Généré parWesley ParkRévisé parDavid Feng
mercredi 19 août 2026 06:38 ET3 min de lecture

Le gouvernement australien a rejeté une proposition de son partenaire parlementaire de droite extrême visant à réduire les taxes sur les cigarettes de trois quarts. L’idée était que le tabac légal moins cher permettrait de réduire la activité du marché noir.
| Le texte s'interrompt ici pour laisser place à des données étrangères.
(* ===== verification/Strings.v ===== *)
(** * The string commands (src/src/commands/commands.cpp, 306-843)

    One definition per handler, on the arguments as string objects ([cmd\[0\]]
    is the command name).  A handler that swaps an argument into the keyspace
    stores that object, capacity included.  INCRBYFLOAT ([long double] text
    conversion) is not modelled. *)
From S2P Require Import Prelude Buffer Resp StdString Deque Hashtable HashMap Heap Score ZSet HashSet State World Args.

Definition MSG_WRONGTYPE : bytes := bs "WRONGTYPE Operation against a key holding the wrong kind of value".
Definition MSG_WRONGTYPE_SHORT : bytes := bs "WRONGTYPE wrong type".
Definition MSG_NOT_INT : bytes := bs "ERR value is not an integer or out of range".
Definition MSG_SYNTAX : bytes := bs "ERR syntax error".
Definition MSG_OUT_OF_RANGE : bytes := bs "ERR index out of range".

(** ** Replies *)

Definition r_err (m : bytes) : M () := reply (fun b => resp_err b m).
Definition r_nil : M () := reply_p resp_nil.
Definition r_ok : M () := reply resp_ok.
Definition r_int (z : Z) : M () := reply (fun b => resp_int b z).
Definition r_str (s : bytes) : M () := reply (fun b => resp_str b s).
Definition r_arr (n : Z) : M () := reply (fun b => resp_arr b n).
Definition r_simple (s : bytes) : M () := reply (fun b => resp_simple b s).

(** ** Access to a string entry through its pointer *)

Definition entry_str (k : bytes) : M sstr :=
  gets (fun w => match ents (ks w) !! k with
                 | Some e => match eval e with VStr s => s | _ => s_empty end
                 | None => s_empty
                 end).

Definition set_str (k : bytes) (s : sstr) : M () := on_ks (fun _ => upd k (with_eval (VStr s))).
Definition set_ttl (k : bytes) (ttl : Z) : M () := on_ks (fun now => entry_set_ttl now k ttl).
Definition reaccount (k : bytes) : M () := on_ks (fun _ => mem_reaccount k).
(** [hm_delete(&g_data.db, &ent->node, &hnode_same); entry_del(ent);] *)
Definition remove (k : bytes) : M () := on_ks (fun now => remove_key now k).

(** ** Handlers *)

Definition do_get (cmd : list sstr) : M () :=
  r ← lookup_entry (arg cmd 1) T_STR false false;
  match r with
  | LWRONGTYPE => r_err MSG_WRONGTYPE_SHORT
  | LMISSING => r_nil
  | LOK ent => s ← entry_str ent; r_str (s_data s)
  end.

(** [struct SetOpts] *)
Record SetOpts := mkSetOpts { nx : bool; xx : bool; oget : bool; keepttl : bool; has_exp : bool; abs_ms : Z }.

Definition F_NX : Z := 1.
Definition F_XX : Z := 2.
Definition F_GET : Z := 4.
Definition F_KEEPTTL : Z := 8.
Definition F_EX : Z := 16.
Definition F_PX : Z := 32.
Definition F_EXAT : Z := 64.
Definition F_PXAT : Z := 128.
Definition F_EXPIRY : Z := 240.

Definition flag (f bit : Z) : bool := negb (Z.land f bit =? 0).

Definition MSG_SET_EXPIRE : bytes := bs "ERR invalid expire time in 'set' command".

(** [unit(name, bit)] *)
Definition opt_unit (f : Z) (a name : bytes) (bit : Z) : bool :=
  arg_ieq a name && negb (flag f F_KEEPTTL) && negb (flag (Z.land f F_EXPIRY) (Z.lxor (Z.ones 32) bit)).

(** The option loop over [cmd\[3..\]]: flags and deadline, or the error text. *)
Fixpoint set_opts_loop (fuel : nat) (l : list bytes) (f ms now : Z) : bytes + (Z * Z) :=
  match fuel, l with
  | O, _ => inl MSG_SYNTAX
  | _, [] => inr (f, ms)
  | S n, a :: l' =>
      if arg_ieq a (bs "nx") && negb (flag f F_XX) then set_opts_loop n l' (Z.lor f F_NX) ms now
      else if arg_ieq a (bs "xx") && negb (flag f F_NX) then set_opts_loop n l' (Z.lor f F_XX) ms now
      else if arg_ieq a (bs "get") then set_opts_loop n l' (Z.lor f F_GET) ms now
      else if arg_ieq a (bs "keepttl") && negb (flag f F_EXPIRY) then set_opts_loop n l' (Z.lor f F_KEEPTTL) ms now
      else
        let choice :=
          if opt_unit f a (bs "ex") F_EX then Some (F_EX, true, false)
          else if opt_unit f a (bs "px") F_PX then Some (F_PX, false, false)
          else if opt_unit f a (bs "exat") F_EXAT then Some (F_EXAT, true, true)
          else if opt_unit f a (bs "pxat") F_PXAT then Some (F_PXAT, false, true)
          else None in
        match choice with
        | None => inl MSG_SYNTAX
        | Some (bit, secs, absolute) =>
            match l' with
            | [] => inl MSG_SYNTAX
            | vs :: l'' =>
                match str2int vs with
                | None => inl MSG_NOT_INT
                | Some v =>
                    if (v <=? 0) || ((secs : bool) && (INT64_MAX / 1000 <? v)) then inl MSG_SET_EXPIRE
                    else
                      let t := if secs then v * 1000 else v in
                      if absolute then set_opts_loop n l'' (Z.lor f bit) t now
                      else if INT64_MAX - now <? t then inl MSG_SET_EXPIRE
                      else set_opts_loop n l'' (Z.lor f bit) (t + now) now
                end
            end
        end
  end.

Definition parse_set_opts (cmd : list sstr) (wall : Z) : bytes + SetOpts :=
  let l := map s_data (drop 3 cmd) in
  match set_opts_loop (S (length l)) l 0 0 (i64 wall) with
  | inl e => inl e
  | inr (f, ms) =>
      inr (mkSetOpts (flag f F_NX) (flag f F_XX) (flag f F_GET) (flag f F_KEEPTTL) (flag f F_EXPIRY) ms)
  end.

(** [entry_str(ent).swap(v); entry_set_ttl(ent, ttl); mem_reaccount(ent); ++dirty] *)
Definition store_str (k : bytes) (v : sstr) (ttl : Z) : M () :=
  set_str k v ;; set_ttl k ttl ;; reaccount k ;; dirty 1.

(** The expiry the option form of SET will apply: [inl ()] when the deadline is past. *)
Definition set_ttl_of (o : SetOpts) (keep_ms wall : Z) : () + Z :=
  if has_exp o then
    let t := i64 (abs_ms o - i64 wall) in if t <=? 0 then inl () else inr t
  else inr (if keepttl o then keep_ms else -1).

Definition set_opts_body (cmd : list sstr) (o : SetOpts) : M () :=
  old ← find_live (argd cmd 1);
  e ← (match old with Some k => entry_at k | None => mret None end : M (option Entry));
  if oget o && (match e with Some e => negb (bool_decide (type e = T_STR)) | None => false end)
  then r_err MSG_WRONGTYPE
  else
    prev ← (match old with Some k => entry_str k | None => mret s_empty end : M sstr);
    let answer :=
      if oget o then (if bool_decide (old = None) then r_nil else r_str (s_data prev)) else r_ok in
    if (nx o && negb (bool_decide (old = None))) || (xx o && bool_decide (old = None))
    then (if oget o then answer else r_nil)
    else
      v ← gets env;
      h ← gets (fun w => heap (ks w));
      let keep_ms :=
        match e with
        | Some e =>
            if keepttl o && entry_has_ttl e then
              let at_ms := val (h !!! Z.to_nat (heap_idx e)) in
              if now v <? at_ms then i64 (at_ms - now v) else 0
            else -1
        | None => -1
        end in
      match set_ttl_of o keep_ms (wall v) with
      | inl _ =>
          match old with
          | Some k => remove k ;; dirty 1
          | None => mret ()
          end ;;
          answer
      | inr ttl =>
          r ← lookup_entry (arg cmd 1) T_STR true true;
          match r with
          | LOK ent => store_str ent (arg cmd 2) ttl ;; answer
          | _ => r_err MSG_WRONGTYPE
          end
      end.
(** LPOP and RPOP.  The first, respectively last, element is answered and
    leaves the list; the key disappears with its last element; a missing key
    answers nil and another type is refused, both without any change. *)
Theorem pop_correct (w : World) (cmd : list sstr) (Hw : world_ok w) (Hn : writes_ok w) :
  let k := argd cmd 1 in
  let result w' v l :=
    match view w !! k with
    | None => leaves w w' (resp_nil (g_reply_proto (env w))) (view w) 0
    | Some (AList [], _) => leaves w w' (resp_nil (g_reply_proto (env w))) (view w) 0
    | Some (AList _, t) =>
        leaves w w' (fun b => resp_str b v) (if decide (l = []) then delete k (view w) else <[k := (AList l, t)]> (view w)) 1
    | Some _ => leaves w w' (fun b => resp_err b MSG_WRONGTYPE_SHORT) (view w) 0
    end in
  let l := (list_at (view w) k).1 in
  result (do_lpop cmd w).2 (default [] (list.head l)) (tail l) /\
  result (do_rpop cmd w).2 (default [] (last l)) (take (length l - 1) l).
Proof.
  cbn zeta. split.
  - destruct (do_lpop cmd w) as [[] w'] eqn:E. cbn [snd].
    pose proof (pop_generic_leaves _ _ cmd w w' pop_front_top Hw Hn E) as H. cbn zeta in H. unfold list_at in *.
    destruct (view w !! argd cmd 1) as [[[] t]|]; cbn [is_list fst snd] in *; try exact H.
    destruct l as [|v l]; [done|]. by destruct H as [?|H].
  - destruct (do_rpop cmd w) as [[] w'] eqn:E. cbn [snd].
    pose proof (pop_generic_leaves _ _ cmd w w' pop_back_top Hw Hn E) as H. cbn zeta in H. unfold list_at in *.
    destruct (view w !! argd cmd 1) as [[[] t]|]; cbn [is_list fst snd] in *; try exact H.
    unfold top_back in H. destruct l as [|v l] using rev_ind; [done|]. rewrite last_snoc in *.
    cbn [mbind option_bind] in H. destruct H as [?|H]; [done|]. destruct l; exact H.
Qed.

Lemma pop_correct_witness :
  let cmd := words ["lpop"; "l"] in
  let k := argd cmd 1 in
  let result w' v l :=
    match view w_list !! k with
    | None => leaves w_list w' (resp_nil (g_reply_proto (env w_list))) (view w_list) 0
    | Some (AList [], _) => leaves w_list w' (resp_nil (g_reply_proto (env w_list))) (view w_list) 0
    | Some (AList _, t) =>
        leaves w_list w' (fun b => resp_str b v)
          (if decide (l = []) then delete k (view w_list) else <[k := (AList l, t)]> (view w_list)) 1
    | Some _ => leaves w_list w' (fun b => resp_err b MSG_WRONGTYPE_SHORT) (view w_list) 0
    end in
  let l := (list_at (view w_list) k).1 in
  result (do_lpop cmd w_list).2 (default [] (list.head l)) (tail l) /\
  result (do_rpop cmd w_list).2 (default [] (last l)) (take (length l - 1) l).
Proof. apply (pop_correct w_list (words ["lpop"; "l"])); apply w_list_ok. Defined.

(** LRANGE.  With two integer bounds the reply is the array of exactly the
    elements between them, negative bounds counting from the end and both
    clamped to the list; nothing changes, and another type is refused. *)
Theorem lrange_correct (w : World) (cmd : list sstr) (start stop : Z) (Hw : world_ok w) (Hn : writes_ok w)
    (H2 : str2int (argd cmd 2) = Some start) (H3 : str2int (argd cmd 3) = Some stop) :
  let l := lrange start stop (list_at (view w) (argd cmd 1)).1 in
  let w' := (do_lrange cmd w).2 in
  if is_list (view w !! argd cmd 1)
  then leaves w w' (fun b => foldl resp_str (resp_arr b (u32 (Z.of_nat (length l)))) l) (view w) 0
  else leaves w w' (fun b => resp_err b MSG_WRONGTYPE_SHORT) (view w) 0.
Proof. destruct (do_lrange cmd w) as [[] w'] eqn:E. by apply do_lrange_leaves. Qed.

Lemma lrange_correct_witness :
  let cmd := words ["lrange"; "l"; "1"; "-2"] in
  let l := lrange 1 (-2) (list_at (view w_list) (argd cmd 1)).1 in
  let w' := (do_lrange cmd w_list).2 in
  if is_list (view w_list !! argd cmd 1)
  then leaves w_list w' (fun b => foldl resp_str (resp_arr b (u32 (Z.of_nat (length l)))) l) (view w_list) 0
  else leaves w_list w' (fun b => resp_err b MSG_WRONGTYPE_SHORT) (view w_list) 0.
Proof.
  apply (lrange_correct w_list (words ["lrange"; "l"; "1"; "-2"]) 1 (-2)); [apply w_list_ok..|reflexivity|reflexivity].
Defined.

(** LREM.  A positive count removes that many occurrences from the head, a
    negative one from the tail, zero removes all; the number removed is
    answered, the other elements keep their order, an emptied list leaves the
    keyspace, and a missing key or another type changes nothing. *)
Theorem lrem_correct (w : World) (cmd : list sstr) (cnt : Z) (Hw : world_ok w) (Hn : writes_ok w)
    (H2 : str2int (argd cmd 2) = Some cnt) (Hmin : INT64_MIN < cnt) :
  let k := argd cmd 1 in
  let w' := (do_lrem cmd w).2 in
  let l := (list_at (view w) k).1 in
  let l' := lrem cnt (argd cmd 3) l in
  let n := Z.of_nat (length l - length l') in
  if is_list (view w !! k)
  then leaves w w' (fun b => resp_int b n)
         (if decide (view w !! k = None) then view w
          else if decide (l' = []) then delete k (view w)
          else <[k := (AList l', (list_at (view w) k).2)]> (view w))
         (if 0 <? n then 1 else 0)
  else leaves w w' (fun b => resp_err b MSG_WRONGTYPE_SHORT) (view w) 0.
Proof. destruct (do_lrem cmd w) as [[] w'] eqn:E. by apply do_lrem_leaves. Qed.

Lemma lrem_correct_witness :
  let cmd := words ["lrem"; "l"; "-1"; "a"] in
  let k := argd cmd 1 in
  let w' := (do_lrem cmd w_list).2 in
  let l := (list_at (view w_list) k).1 in
  let l' := lrem (-1) (argd cmd 3) l in
  let n := Z.of_nat (length l - length l') in
  if is_list (view w_list !! k)
  then leaves w_list w' (fun b => resp_int b n)
         (if decide (view w_list !! k = None) then view w_list
          else if decide (l' = []) then delete k (view w_list)
          else <[k := (AList l', (list_at (view w_list) k).2)]> (view w_list))
         (if 0 <? n then 1 else 0)
  else leaves w_list w' (fun b => resp_err b MSG_WRONGTYPE_SHORT) (view w_list) 0.
Proof.
  apply (lrem_correct w_list (words ["lrem"; "l"; "-1"; "a"]) (-1)); [apply w_list_ok..|reflexivity|reflexivity].
Defined.

(** Removing from the middle of a list falsifies its byte counter.  Closing
    the gap moves short strings into slots that keep their large buffers:
    after pushing x, a 100-byte string and a, the counter is exact; LREM of
    the long string leaves it below the capacities of the live strings, and
    the next RPOP wraps it below zero to almost 2^64. *)
Theorem lrem_charge_drift :
  let long := replicate 100 (chr 122) in
  let d := foldl deque_push_back deque_init [bs "x"; long; bs "a"] in
  let d1 := (deque_lrem d 1 long).1 in
  charged d /\ content d1 = [bs "x"; bs "a"] /\ ~ charged d1 /\ Deque.elem_bytes d1 < caps (items d1) /\
  match deque_pop_back d1 s_empty with Some (d2, _) => 2 ^ 63 < Deque.elem_bytes d2 | None => False end.
Proof. cbn zeta. split_and!; first [vm_compute; reflexivity | vm_compute; discriminate]. Qed.
(* ===== verification/SetCommands.v ===== *)
(** * The set commands are the operations on finite sets

    The claims on the handlers of Sets.v: the algebra of SINTER, SUNION and
    SDIFF, their storing variants, SADD and SREM. *)
From S2P Require Import Prelude Buffer Resp StdString Deque Hashtable HashMap Heap Score ZSet HashSet State World Args Strings Lists Glob Keys Containers Hashes Sets.

(** ** Replies *)

Lemma wf_resp_set p b n : wf b -> wf (resp_set p b n).
Proof. unfold resp_set. apply appends_buf. Qed.
#[export] Hint Resolve wf_resp_set wf_foldl_str : myred.

Lemma for_each_r_str l w : for_each l r_str w = ((), with_out (foldl resp_str (out w) l) w).
Proof.
  revert w. induction l as [|s l IH]; intros w; [by destruct w|].
  cbn [for_each foldl]. unfold mbind, state_bind, r_str, reply, modify. by rewrite IH.
Qed.

(** The reply of a set: its header in the protocol in force, and the members. *)
Definition members_reply (p : Z) (l : list bytes) (b : Buffer) : Buffer :=
  foldl resp_str (resp_set p b (u32 (Z.of_nat (length l)))) l.

Lemma r_members_run l w :
  r_members l w = ((), with_out (members_reply (g_reply_proto (env w)) l (out w)) w).
Proof. unfold r_members, mbind, state_bind, r_set, reply_p, modify. by rewrite for_each_r_str. Qed.

(** ** SINTER, SUNION, SDIFF *)

(** What the answer of one of them must be. *)
Definition answers_set (w w' : World) (ok : bool) (S : gset bytes) : Prop :=
  if ok then exists l, NoDup l /\ (forall m, m ∈ l <-> m ∈ S) /\
                leaves w w' (members_reply (g_reply_proto (env w)) l) (view w) 0
  else leaves w w' (fun b => resp_err b MSG_WRONGTYPE_SHORT) (view w) 0.
Lemma quoted_length n : forall s, (length s <= n)%nat -> (length (quoted s).2 <= length s)%nat.
Proof.
  induction n as [|n IH]; intros [|c s] H; cbn in *; try lia. case_bool_decide; [cbn; lia|]. case_bool_decide.
  - destruct s as [|d s]; cbn in *; [lia|]. specialize (IH s). destruct (quoted s). cbn in *. lia.
  - specialize (IH s). destruct (quoted s). cbn in *. lia.
Qed.

Lemma tokens_rest c s : isspace c = false ->
  (length (if bool_decide (c = c_quote) then quoted s else bare (c :: s)).2 <= length s)%nat.
Proof.
  intros Hc. case_bool_decide; [by apply (quoted_length (length s))|]. cbn. rewrite Hc.
  pose proof (bare_length s). destruct (bare s). done.
Qed.

Lemma skip_space_head s c t : skip_space s = c :: t -> isspace c = false.
Proof. induction s as [|d s IH]; cbn; [done|]. destruct (isspace d) eqn:E; [done|]. intros [= <- _]. done. Qed.

(** More fuel than bytes changes nothing. *)
Lemma tokens_fuel n : forall m s, (length s <= n)%nat -> (length s <= m)%nat -> tokens n s = tokens m s.
Proof.
  induction n as [|n IH]; intros [|m] s Hn Hm; try (destruct s; cbn in *; [done|lia]); [done..|]. cbn [tokens].
  destruct (skip_space s) as [|c t] eqn:E; [done|]. case_bool_decide; [done|].
  pose proof (skip_space_length s) as Hl. rewrite E in Hl. cbn [length] in Hl.
  pose proof (tokens_rest c t (skip_space_head _ _ _ E)) as Hr. destruct (if bool_decide (c = c_quote) then quoted t else bare (c :: t)) as [tok rest]. cbn in Hr.
  f_equal. apply IH; lia.
Qed.

Definition toks (s : bytes) : list bytes := tokens (length s) s.

Lemma toks_space c s : isspace c = true -> toks (c :: s) = toks s.
Proof.
  intros Hc. unfold toks. cbn [length]. transitivity (tokens (S (length s)) s); [|apply tokens_fuel; lia].
  assert (Hs : skip_space (c :: s) = skip_space s) by (cbn; by rewrite Hc). cbn [tokens]. by rewrite Hs.
Qed.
Le problème, c’est que le marché noir n’est pas un problème dans la politique tabacique australienne. C’est plutôt le résultat prévisible de cette politique.

Au cours de plus de deux décennies, l’Australie a mis en œuvre une stratégie anti-tabac sans compromis. Les taxes sur le tabac ont été augmentées à plusieurs reprises ; elles sont révisées deux fois par an en fonction de la croissance des revenus. Depuis 2023, une augmentation annuelle de 5 % est ajoutée aux taxes. En conséquence, les taxes représentent maintenant environ 28 dollars sur le prix moyen de 40 dollars d’un paquet de 20 cigarettes. La consommation légale de tabac a donc diminué en conséquence. Ce qui n’a pas diminué, c’est le désir de nicotine chez ceux qui ne peuvent ou ne veulent pas arrêter de fumer. Le désir se limite simplement à une autre forme de consommation.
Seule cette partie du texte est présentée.